Meu grande amigo da onça NPTO e o Murilo colocaram-me numa boa: passaram um meme em que devo falar 6 segredos. Uma vez que o NPTO se expôs tão bravamente, nem mesmo eu poderia deixá-lo sozinho. Li algumas confissões meio chinfrins por aí, mas a coisa chegou ficar feia, a exemplo do Sergio Leo ter revelado sua antiga profissão de copydesk da infame seção de cartas da revista Ele&Ela e do NPTO ter dormido ao lado de um urso rosa. Ugh!

Vamos nós:

1. Quando tinha uns 15/16 anos, dizia-me ateu e fiz parte de uma banda punk chamada Resto de Aborto (isso mesmo, escrito com “A” de anarquia). Eu era vocalista e escrevia as letras. Estas, de tão horrorosas, convenceram meus amigos que tocavam algum instrumento a se meterem nessa. O baterista, que virou e desvirou straight edge, trabalhava num estúdio de gravação (depois num de tatuagem, claro; agora está na Legião Estrangeira, sério). Marcávamos para ensaiar todos os dias, só que sempre faltava alguém. O mundo ficou sem apreciar as músicas “Padre Assassino” e “Burguesia Falciforme”.

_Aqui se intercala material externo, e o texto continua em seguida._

(** * Coordinator of the DOU agents: orchestration and monitoring

    A shallow embedding of [src/coordenador/orquestrador.py],
    [src/coordenador/monitor.py] and [src/coordenador/main.py].

    Python objects become Rocq data, the operating system (file system,
    child processes, clock, log) becomes an explicit world that every
    function threads through, and exceptions become a result type. *)

From Stdlib Require Import ZArith List String Ascii Bool Lia.
From Stdlib Require Import Permutation Sorted DecimalString.
Import ListNotations.

Local Open Scope string_scope.
Local Open Scope Z_scope.

Set Implicit Arguments.

(* ===================================================================== *)
(** ** Strings and paths *)
(* ===================================================================== *)

Module Texto.

Definition barra : ascii := "/"%char.
Definition ponto : ascii := "."%char.
Definition nova_linha : ascii := ascii_of_nat 10.

  (** [str(n)] for a Python [int]. *)
Definition str_Z (n : Z) : string := NilZero.string_of_int (Z.to_int n).

  (** [sep.join(partes)]. *)
Fixpoint join (sep : string) (partes : list string) : string :=
    match partes with
    | [] => ""
    | [p] => p
    | p :: resto => p ++ sep ++ join sep resto
    end.

  (** [s.startswith(p)]. *)
Fixpoint startswith (p s : string) : bool :=
    match p with
    | EmptyString => true
    | String a p' =>
        match s with
        | EmptyString => false
        | String b s' => Ascii.eqb a b && startswith p' s'
        end
    end.

  (** [s.replace(velho, "")]: every non-overlapping occurrence of [velho],
      scanning from the left, is dropped.  [combustivel] bounds the scan by
      the length of the text. *)
Fixpoint remover_ocorrencias (combustivel : nat) (velho s : string) : string :=
    match combustivel with
    | O => s
    | S c =>
        match s with
        | EmptyString => EmptyString
        | String a r =>
            if startswith velho s
            then remover_ocorrencias c velho
                   (String.substring (String.length velho)
                      (String.length s - String.length velho) s)
            else String a (remover_ocorrencias c velho r)
        end
    end.

Definition replace_vazio (velho s : string) : string :=
    match velho with
    | EmptyString => s
    | _ => remover_ocorrencias (S (String.length s)) velho s
    end.

  (** [s] contains [p] as a contiguous substring. *)
Definition contem (p s : string) : Prop :=
    exists antes depois, s = antes ++ p ++ depois.

  (** Splitting at the last ["/"]: the head keeps its final slash. *)
Fixpoint cortar_na_ultima_barra (p : string) : string * string :=
    match p with
    | EmptyString => (EmptyString, EmptyString)
    | String c r =>
        let (cabeca, cauda) := cortar_na_ultima_barra r in
        if Ascii.eqb c barra then (String c cabeca, cauda)
        else match cabeca with
             | EmptyString => (EmptyString, String c cauda)
             | _ => (String c cabeca, cauda)
             end
    end.

Fixpoint so_barras (s : string) : bool :=
    match s with
    | EmptyString => true
    | String c r => Ascii.eqb c barra && so_barras r
    end.

  (** [s.rstrip("/")]. *)
Fixpoint rstrip_barras (s : string) : string :=
    match s with
    | EmptyString => EmptyString
    | String c r => if so_barras s then EmptyString else String c (rstrip_barras r)
    end.

  (** [os.path.split] (posixpath). *)
Definition os_path_split (p : string) : string * string :=
    let (cabeca, cauda) := cortar_na_ultima_barra p in
    if so_barras cabeca then (cabeca, cauda) else (rstrip_barras cabeca, cauda).

Definition os_path_basename (p : string) : string := snd (cortar_na_ultima_barra p).

Fixpoint termina_em_barra (s : string) : bool :=
    match s with
    | EmptyString => false
    | String c EmptyString => Ascii.eqb c barra
    | String _ r => termina_em_barra r
    end.

  (** [os.path.join(a, b)] (posixpath, two components). *)
Definition os_path_join (a b : string) : string :=
    if startswith "/" b then b
    else match a with
         | EmptyString => b
         | _ => if termina_em_barra a then a ++ b else a ++ "/" ++ b
         end.

  (** [raiz_ext visto s]: [s] is the rest of a base name, [visto] tells
      whether a character other than ["."] was already passed.  The result
      is the part of [s] before its last extension dot, which as in
      [genericpath._splitext] is not one of the leading dots. *)
Fixpoint raiz_ext (visto : bool) (s : string) : string * bool :=
    match s with
    | EmptyString => (EmptyString, false)
    | String c r =>
        let (raiz, cortou) := raiz_ext (visto || negb (Ascii.eqb c ponto)) r in
        if cortou then (String c raiz, true)
        else if Ascii.eqb c ponto && visto then (EmptyString, true)
        else (String c raiz, false)
    end.

  (** [os.path.splitext(p)[0]] for a path without directory part. *)
Definition splitext_raiz (p : string) : string := fst (raiz_ext false p).

Definition apostrofo : ascii := "'"%char.
Definition aspas : ascii := ascii_of_nat 34.
Definition contrabarra : ascii := ascii_of_nat 92.

Fixpoint ocorre (c : ascii) (s : string) : bool :=
    match s with
    | EmptyString => false
    | String a r => Ascii.eqb a c || ocorre c r
    end.

Definition hex_digito (n : nat) : ascii :=
    nth n ["0"; "1"; "2"; "3"; "4"; "5"; "6"; "7"; "8"; "9";
           "a"; "b"; "c"; "d"; "e"; "f"]%char "0"%char.

  (** One character of [repr(s)] inside the quote [q]. *)
Definition repr_caractere (q c : ascii) : string :=
    let n := nat_of_ascii c in
    if Ascii.eqb c q || Ascii.eqb c contrabarra
    then String contrabarra (String c EmptyString)
    else if Nat.eqb n 9 then String contrabarra "t"
    else if Nat.eqb n 10 then String contrabarra "n"
    else if Nat.eqb n 13 then String contrabarra "r"
    else if Nat.ltb n 32 || Nat.eqb n 127
    then String contrabarra
           (String "x" (String (hex_digito (n / 16))
                          (String (hex_digito (n mod 16)) EmptyString)))
    else String c EmptyString.

Fixpoint repr_corpo (q : ascii) (s : string) : string :=
    match s with
    | EmptyString => EmptyString
    | String c r => repr_caractere q c ++ repr_corpo q r
    end.

  (** [repr(s)] of a [str]: single quotes unless the text holds one and no
      double quote; the quote, the backslash and the control characters
      are escaped.  Characters outside ASCII are taken to be printable. *)
Definition repr_str (s : string) : string :=
    let q := if ocorre apostrofo s && negb (ocorre aspas s) then aspas else apostrofo in
    String q (repr_corpo q s ++ String q EmptyString).

End Texto.

Import Texto.

(* ===================================================================== *)
(** ** Dates: the part of Python's [datetime] the coordinator uses *)
(* ===================================================================== *)

Module Calendario.

Record DateTime := {
    ano : Z; mes : Z; dia : Z;
    hora : Z; minuto : Z; segundo : Z
  }.

Definition _is_leap (year : Z) : bool :=
    (year mod 4 =? 0) && (negb (year mod 100 =? 0) || (year mod 400 =? 0)).

Definition _days_before_year (year : Z) : Z :=
    let y := year - 1 in y * 365 + y / 4 - y / 100 + y / 400.

  (** [_DAYS_IN_MONTH] and [_DAYS_BEFORE_MONTH], indexed from 1. *)
Definition _DAYS_IN_MONTH (month : Z) : Z :=
    nth (Z.to_nat month) [0; 31; 28; 31; 30; 31; 30; 31; 31; 30; 31; 30; 31] 0.

Definition _DAYS_BEFORE_MONTH (month : Z) : Z :=
    nth (Z.to_nat month) [0; 0; 31; 59; 90; 120; 151; 181; 212; 243; 273; 304; 334] 0.

Definition _days_in_month (year month : Z) : Z :=
    if (month =? 2) && _is_leap year then 29 else _DAYS_IN_MONTH month.

Definition _days_before_month (year month : Z) : Z :=
    _DAYS_BEFORE_MONTH month + (if (2 <? month) && _is_leap year then 1 else 0).

Definition _ymd2ord (year month day : Z) : Z :=
    _days_before_year year + _days_before_month year month + day.

Definition _ord2ymd (n0 : Z) : Z * Z * Z :=
    let n := n0 - 1 in
    let n400 := n / 146097 in
    let n := n mod 146097 in
    let year := n400 * 400 + 1 in
    let n100 := n / 36524 in
    let n := n mod 36524 in
    let n4 := n / 1461 in
    let n := n mod 1461 in
    let n1 := n / 365 in
    let n := n mod 365 in
    let year := year + n100 * 100 + n4 * 4 + n1 in
    if (n1 =? 4) || (n100 =? 4) then (year - 1, 12, 31)
    else
      let leapyear := (n1 =? 3) && (negb (n4 =? 24) || (n100 =? 3)) in
      let month := Z.shiftr (n + 50) 5 in
      let preceding :=
        _DAYS_BEFORE_MONTH month + (if (2 <? month) && leapyear then 1 else 0) in
      if n <? preceding then
        let month := month - 1 in
        let preceding :=
          preceding - (_DAYS_IN_MONTH month + (if (month =? 2) && leapyear then 1 else 0)) in
        (year, month, n - preceding + 1)
      else (year, month, n - preceding + 1).

Definition toordinal (d : DateTime) : Z := _ymd2ord (ano d) (mes d) (dia d).

  (** [d - timedelta(days=n)] while the result stays within the years 1 to
      9999 (outside them Python raises [OverflowError]): the date moves
      through its ordinal, the time of day is kept. *)
Definition menos_dias (d : DateTime) (n : Z) : DateTime :=
    let '(y, m, dd) := _ord2ymd (toordinal d - n) in
    {| ano := y; mes := m; dia := dd;
       hora := hora d; minuto := minuto d; segundo := segundo d |}.

  (** [datetime.fromtimestamp(t)] for whole seconds, in UTC. *)
Definition fromtimestamp (t : Z) : DateTime :=
    let '(y, m, dd) := _ord2ymd (719163 + t / 86400) in
    let s := t mod 86400 in
    {| ano := y; mes := m; dia := dd;
       hora := s / 3600; minuto := (s mod 3600) / 60; segundo := s mod 60 |}.

Definition digito (n : Z) : ascii := ascii_of_nat (48 + Z.to_nat (n mod 10)).

Definition dois_digitos (n : Z) : string :=
    String (digito (n / 10)) (String (digito n) EmptyString).

Definition quatro_digitos (n : Z) : string :=
    String (digito (n / 1000)) (String (digito (n / 100)) (dois_digitos n)).

  (** [d.strftime('%d-%m-%Y')], [d.strftime('%Y-%m-%d')] and
      [d.strftime('%Y%m%d_%H%M%S')], for years of four digits. *)
Definition strftime_dmY (d : DateTime) : string :=
    dois_digitos (dia d) ++ "-" ++ dois_digitos (mes d) ++ "-" ++ quatro_digitos (ano d).

Definition strftime_Ymd (d : DateTime) : string :=
    quatro_digitos (ano d) ++ "-" ++ dois_digitos (mes d) ++ "-" ++ dois_digitos (dia d).

Definition strftime_compacto (d : DateTime) : string :=
    quatro_digitos (ano d) ++ dois_digitos (mes d) ++ dois_digitos (dia d) ++ "_"
    ++ dois_digitos (hora d) ++ dois_digitos (minuto d) ++ dois_digitos (segundo d).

2. Vocês já se deram conta de que eu não batia bem da pinha. Pois bem, usava uma camisa amarela, desenhada a pilot de tecido, com o nome da minha banda inexistente. Olhando o belo estampado, muitos chegaram a asseverar ter ido a algum show nosso. Adoraram. Eu, embalado, concordava e, não raramente, continuava o papo para discutir detalhadamente os shows que nunca aconteceram. Lembravam tudo. As conversas se davam, quase sempre, num bar, na finada Basement (um porão na Galeria Alaska) ou no morto-vivo Garage.

3. Eu andava de skate.

4. Para meus 15/16 anos não monopolizarem a lista, pulo um pouco… Fui DJ uma e somente uma vez. Tinha vinte e poucos. O tema da festa era The Cramps. Como quem entrava logo saía (acho que rockabilly e outros barulhos não agradavam muito), tive que terminar mais cedo para não aumentar o prejuízo da casa.

5. Na faculdade, coloquei um pessoal da engenharia (curso que depois larguei) para um Encontro da UNE, em Minas Gerais. Tudo bancado pelo DCE, eu acho, ônibus e “hotel”. Éramos contra o PCdoB e similares, mas nem todos. O único consenso é que estávamos lá para beber, conhecer mineiras e fazer qualquer coisa que nossos hormônios mandassem – desnecessário dizer que fui incapaz de cumprir muitas de suas ordens. À noite, nos bares, encontrei um pessoal que me perguntou sei-lá-o-quê. Respondi: “ah, vocês também são do Rio”. Eram e participavam do Encontro. Não lembro o motivo, mas me enturmei com eles e me descolei do meu pessoal. Depois da noitada, não sabia voltar. Tudo bem, pude dormir onde meus novos amigos estavam abrigados, no chão de uma escola municipal. De manhã descobri que se tratava de um bunker do PSTU, pois fomos acordados com gritos de guerra, e pegamos um ônibus fretado com gritos de guerra. Ninguém escovou os dentes (sei disso porque pedi pasta emprestada e tive que, sozinho, comprar um tubo na farmácia). Quase me tontearam. Nesse dia, ao invés de voltar para o Encontro, aproveitei para assistir à final do campeonato mineiro. O Atlético ganhou.

6. Muito tempo depois, numa boate “alternativa” (o que, na verdade, significa “falta de opção melhor”), fiquei com uma garota do PSTU, zinovievista-trotskista. Por incrível que pareça, bonitinha, bonitinha. E tinha hábitos higiênico-burgueses! Infelizmente, ela passou a noite tentando me abduzir para o lado vermelho da força. Não retruquei vez alguma. Para agüentar o proselitismo perfumado, apenas comprava cerveja, aumentando o nível de álcool no sangue e a mais-valia entre o barman e o dono da boate.

Passo o meme para o Fernando Torelly, o Marton, o Sol Moras Segabinaze(desconfio que ele teve andanças parecidas), o Avólio (hehe), e a Claudia. Foi mal.